Thinks about justice. What is it going to be like living in a world where your access to important things like jobs, insurance, or credit might be conducive by algorithms which are themselves not necessarily as far as morality or the law would like them to be? As an example, there have been facing recognition systems that don’t see people of color since they were trained on datasets of white people. In the same way, voice recognition systems can struggle to comprehend voices with accents. Previously these kinds of problems were viewed as engineering issues or company problems, however, Susskind sees them as political problems.
Phone for Clarity
While people have the capability to enhance digital hygiene, one individual with their unique actions doesn’t have the power to sway these difficulties. All these are problems that could only be solved through technical means and mechanisms.

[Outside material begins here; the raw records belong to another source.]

(* ===== verification/Prelude.v ===== *)
(** * A verification of go-smpp

    go-smpp is a Go library for the Short Message Peer-to-Peer protocol, versions
    3.4 and 5.0.  This development models its codec, its session layer, its message
    layer, its server and its client as executable definitions and proves the
    properties that make them correct.

    ** The program and its parts

    A [session.Session] owns one TCP connection.  Its receive loop reads octets
    and feeds them to a [codec.Framer], which cuts the stream into PDUs by their
    command_length; [codec.DecodePDU] decodes each with the decoders of a
    [codec.Registry].  A response completes the request in the pending table that
    has its sequence number; a request is checked against the state machine,
    handed to the application and answered with [codec.EncodePDU] through the
    transmit queue.  Requests of the application take a slot of the window, a
    sequence number and an entry of the pending table; deadlines are kept in a
    heap.  The message package splits long texts into segments and puts them
    together again, on top of the character encodings.  The server accepts
    connections, caps the sessions that do not bind and refuses hosts that fail too
    many binds.  The client owns one session at a time, and dials and binds again
    when it is lost.

    ** Which file models what

    - [Prelude]: results of Go code (value, error, panic), machine integers,
      slices, big-endian integers, and the lemmas on them that everything uses.
    - [Protocol], [Bodies]: the protocol package: constants, errors, states,
      versions, the bodies of PDUs, negotiated capabilities.
    - [Fields]: codec/fields.go, header.go, tlv.go: the reader with its position,
      the append functions, the header, TLVs; [wspec] and the reader
      specifications that the body codecs are proved with.
    - [BodySpec]: the class [BodyCodec], the contract between a command's codec and
      its users: soundness and completeness of the decoder with respect to a wire
      format, and what the encoder writes.
    - [Body34], [Extra34], [Body50]: smpp34.go, smpp34_extra.go, smpp50.go; one
      instance of [BodyCodec] per body.
    - [Registry]: registry.go and the standard tables; the class [StandardRegistry].
    - [Pdu]: pdu.go, recover.go, error_response.go, size_hint.go.
    - [Framer]: framer.go, and [deframe], what a stream means.
    - [StateMachine]: session/state.go, state_cancel.go.
    - [Pending]: modules [Sequence] (sequence.go), [Window] (window.go), [Table]
      (pending.go and its use by the session's goroutines) and [RTT].
    - [Slots]: window.go again, between its atomic operations.
    - [Encoding]: encoding/gsm7.go and unicode.go, with the parts of Go's utf8 and
      utf16 they use.
    - [Message]: message/message.go and udh16_unpacked.go.
    - [Receipt]: message/delivery_receipt.go.
    - [Deadline]: session/deadline.go with container/heap.
    - [Receive]: session/rx.go, negotiate.go, own.go, the answers of tx.go and
      inbound_reply.go, and [terminate].
    - [Deferred]: the interleavings of inbound_reply.go.
    - [Panics], [Metrics]: session/panic.go and observability.go: how a panic of a
      callback is reported, and the counters.
    - [Callbacks]: session/flow.go, and every place where a session calls the
      application: window observer, tracer, flow controller, loggers, connection, and
      the loops that recover from a panic.
    - [Events]: what the session counts and what it tells its observer, from rx.go,
      tx.go, liveness.go and [terminate], and the snapshot of the metrics.
    - [Buffers]: session/pool.go, and everybody who holds a buffer of the pool.
    - [Transmit]: txLoop of session/tx.go, [WriteFull] and [WriteBuffers] of
      transport/transport.go.
    - [WriteTimeout]: when txLoop sets the deadline of its writes again.
    - [Liveness]: session/liveness.go, with the interleavings of a session's life.
    - [Requests]: [New], [Request], [TryRequest] and [SendOneWay] of
      session/session.go, with the steps of the other goroutines ([task]).
    - [Exchange]: two sessions on one connection: the transmit loop of each, the
      connection and the receive loop of the other, composed from the files above.
    - [Handshake]: the same for the bind, with the versions the two ends negotiate and
      what the transmit loop commits to the state machine, and for the unbind.
    - [Shutdown]: the three goroutines of a session by the places where they block, the
      functions of the application included, with [Wait]; and [terminate] under its
      [sync.Once], when a function that it calls calls [Close].
    - [Operations]: session/operations.go; the functions are in module [Operation].
    - [Host], [Throttle]: server/unbound.go and ratelimit.go.
    - [Dispatch]: the request handler of server/server.go.
    - [Server]: the accept loop, the tables and [Close] of server/server.go.
    - [Backoff]: the reconnect policy of client/client.go, on float64 values.
    - [Client]: the rest of client/client.go; the sessions are those of [Requests],
      the binds those of [Operations].
    - [Connections]: dialling, listening and TLS of transport/transport.go, [Dial] and a
      whole reconnection attempt of the client, [Listen] and the accepted connections of the server,
      with the open descriptors as state.
    - [Facade]: the exported methods of sessions, clients and servers on pointers that
      may be nil or zero values, and the methods of the server that send on a session.
    - [Errors]: error values with their texts and causes (protocol/errors.go, panic.go,
      session/errors.go), [errors.Is] and [errors.As], and [erase], which turns them
      into the [GoError] of the other files.
    - [Programs]: cmd/smpp-sim, examples/smsc and examples/esme.

    ** How Go is modelled

    An octet is a [Z] from 0 to 255 and a []byte a list of them; integers are [Z],
    with the wrap-around written out where the code converts.  A nil slice is the
    empty list, as the code does not tell them apart.  Indexing or slicing out of
    range is [Panic], so a statement that excludes [Panic] shows that the code
    stays in bounds.  Interface values are [any], with typed nil pointers.
    Sentinel errors and error structs are [GoError], without their texts, which [Errors]
    adds.
    A method under a mutex is one function from state to state; what runs
    concurrently is a step relation between such functions ([Table.wstep],
    [Deferred.dstep], [Deadline.rstep], [Liveness.lstep], [Requests.task],
    [Dispatch.bstep], [Server.sstep], [Client.cstep], [Buffers.bufstep],
    [Shutdown.step]), at the grain
    of single atomic operations where the code is lock-free ([Sequence.seq_step],
    [Slots.gstep], [RTT.rtt_step], [Metrics.rtt_step]).  [Table] and the files on top of
    it take [acquire] and [release] of the window in one go: what they say of the window
    is its state when no call is in the middle of one, and [Slots] has the rest.  Shared heap objects are maps from addresses
    ([Table.reqs], the items of [Deadline], the sessions of [Client], the buffers of
    [Buffers]).  A float64 is
    a [spec_float] of the Standard Library, with 53 bits of precision.

    Parameters stand for what is not in the repository or not determined by it:
    the growth of [append], the order of map iteration, the callback of [Feed], the
    application's handler, authenticator and limiter, the connection, the net and tls
    packages, Go's [select], random numbers and the clock.  Their assumptions are hypotheses of the theorems
    ([handler_ok], [select_ok], [writes_ok], [interleaved]), shown satisfiable by a
    witness.

    ** What the theorems show

    - Codec: encoding then decoding gives back the PDU the sender meant, if it is one a
      receiver may get ([deliverable]; the encoder does not refuse the others), and the
      converse up to the octet; the decoder accepts exactly the wire format; it
      never panics on any octets, whatever the registered decoders do; its errors
      are ones the session can act on; a failed encode leaves the buffer alone;
      size hints are exact.
    - Framer: any chunking of a stream gives the PDUs of the stream; memory is
      bounded; a fatal error is final; truncation is detected.
    - Receive path: every frame gets exactly the answer it should; the stream, not
      its reads, decides; deferred replies are sent at most once and not lost.
    - Session state: the SMPP lifecycle, agreement of the two peers, rollback.
    - Requests: each is settled exactly once by its own response; the window is
      never overrun, its [InUse] is exact between calls and its [HighWater] is what the
      acquisitions found, which may exceed the capacity ([high_water_overshoots]); sequence numbers are unique within a cycle and found when
      there is room; round-trip times are recorded once.  A caller gets the answer
      to its own request and nothing else, whatever runs beside it (other callers
      included, [request_tasks]), and the body
      type its operation promises; a request that is not sent leaves nothing behind.
    - Transmit loop: the octets on the wire do not depend on the batches; writing
      terminates; every write has between half and all of its timeout.
    - Two sessions: the receive loop of one processes exactly what the transmit loop of
      the other took off its queue, however it is batched, written and cut; over the
      whole path every request gets the answer of the serving application to it.  A bind
      leaves both bound alike and agreeing on the version, or both as they were; an
      unbind ends both in good order.
    - Shutdown: once a session is over its goroutines return, and [Wait] with them, if
      the functions of the application that they are in return; [terminate] returns unless
      one of the functions it calls from its body calls [Close], and then it never does.
    - Buffers: none is in two hands, so what is written is what was encoded.
    - Panics and metrics: reporting a panic returns unless logger and observer both
      panic, in which case it does not ([report_never_returns]); a panic in any
      callback costs one call, and one in a loop ends its session in an orderly way; the
      statistics of round-trip times are exact without a lock; counters and events
      agree, and the counters of two peers with each other; a snapshot shows counts that
      were reached while it was taken.
    - Connections: none is leaked on any path of failure, but by a panic in a function of
      the TLS configuration.
    - Methods on nil, zero and closed sessions and clients do not panic and say so.
    - Errors: the predicates on [GoError] are what [errors.Is] and [errors.As] find, and
      the text of an error tells which error it is.
    - Timers: they behave as a set and none is missed; silence of the peer is
      noticed in time and nobody is cut off early; a request without an answer fails
      with a timeout.
    - Messages: texts and binaries survive splitting, carrying and reassembly in
      any order; characters are not cut; the encodings are exact inverses.
    - Delivery receipts: what is returned stands in the message; the conventional
      text is read back.
    - Server: a bind is accepted only if granted; nobody is refused without cause,
      and those who should be are; the tables agree with the sessions, the caps hold
      and [Close] ends everything.
    - Client: one live session at a time; a new one is bound, with the profile read when
      its bind began, before it is used; no
      waiter is forgotten; the delays are bounded and grow.  A panic of the application's
      code while dialling strands it ([panicked_dial_strands]).
    - Programs: the example SMSC answers as it should and gives no message_id twice; the
      lines of the simulator's report account for every submit.

    ** Fuel

    Loops that are not structural carry a fuel argument that starts at a bound on
    the rounds: the length of the data for the readers of TLVs and destinations,
    [WriteFull] and the splits (each round consumes an octet), two more than the length of
    the read for [Feed] (one round may emit a buffered PDU without consuming),
    the number of items for the heap operations.  The fuel of [reportPanic] is the
    depth of the stack, and two is enough; so it is for [terminate_run], whose [NoFuel] is
    told apart from a call that blocks.  The theorems state the results
    without a fuel argument, so they would fail if it ran out.

    ** What is not modelled

    The [Reason] of events and of decoding errors, which only repeats the error in
    words; how net, tls, flag, slog and os/signal work.  In [Shutdown] what a frame or an item does to the
    session is left to the other files: there it counts only whether the loop goes on,
    blocks or returns. *)

From stdpp Require Export base tactics list numbers strings gmap.
From Stdlib Require Export ZArith Lia.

Susskind believes in the event that you want the rules of the sport to be altered for everybody, then law, laws, and regulation are the only way to do it.
“It’s a call to action at a level which will make some people uncomfortable particularly in the USA because some are skeptical about the state trying to correct issues that are thrown up by personal ordering but I think is essential,” Susskind shared.
Although a few are reticent to trust authorities to establish regulations and boundaries for engineering, Susskind believes we have to have some religion in politics if we’re going to make sure we don’t reside in a universe where we’re not essentially buffeted around by forces that are effectively invisible and outside of our control because they are concentrated in private hands.
Tech companies are led by people having the pursuit of profits as a goal in a democratic society. Even though there is not anything wrong with this, we designed political systems to hold them to account for when they slip up. That’s precisely why the political steps we take are critical in a world changed by technology.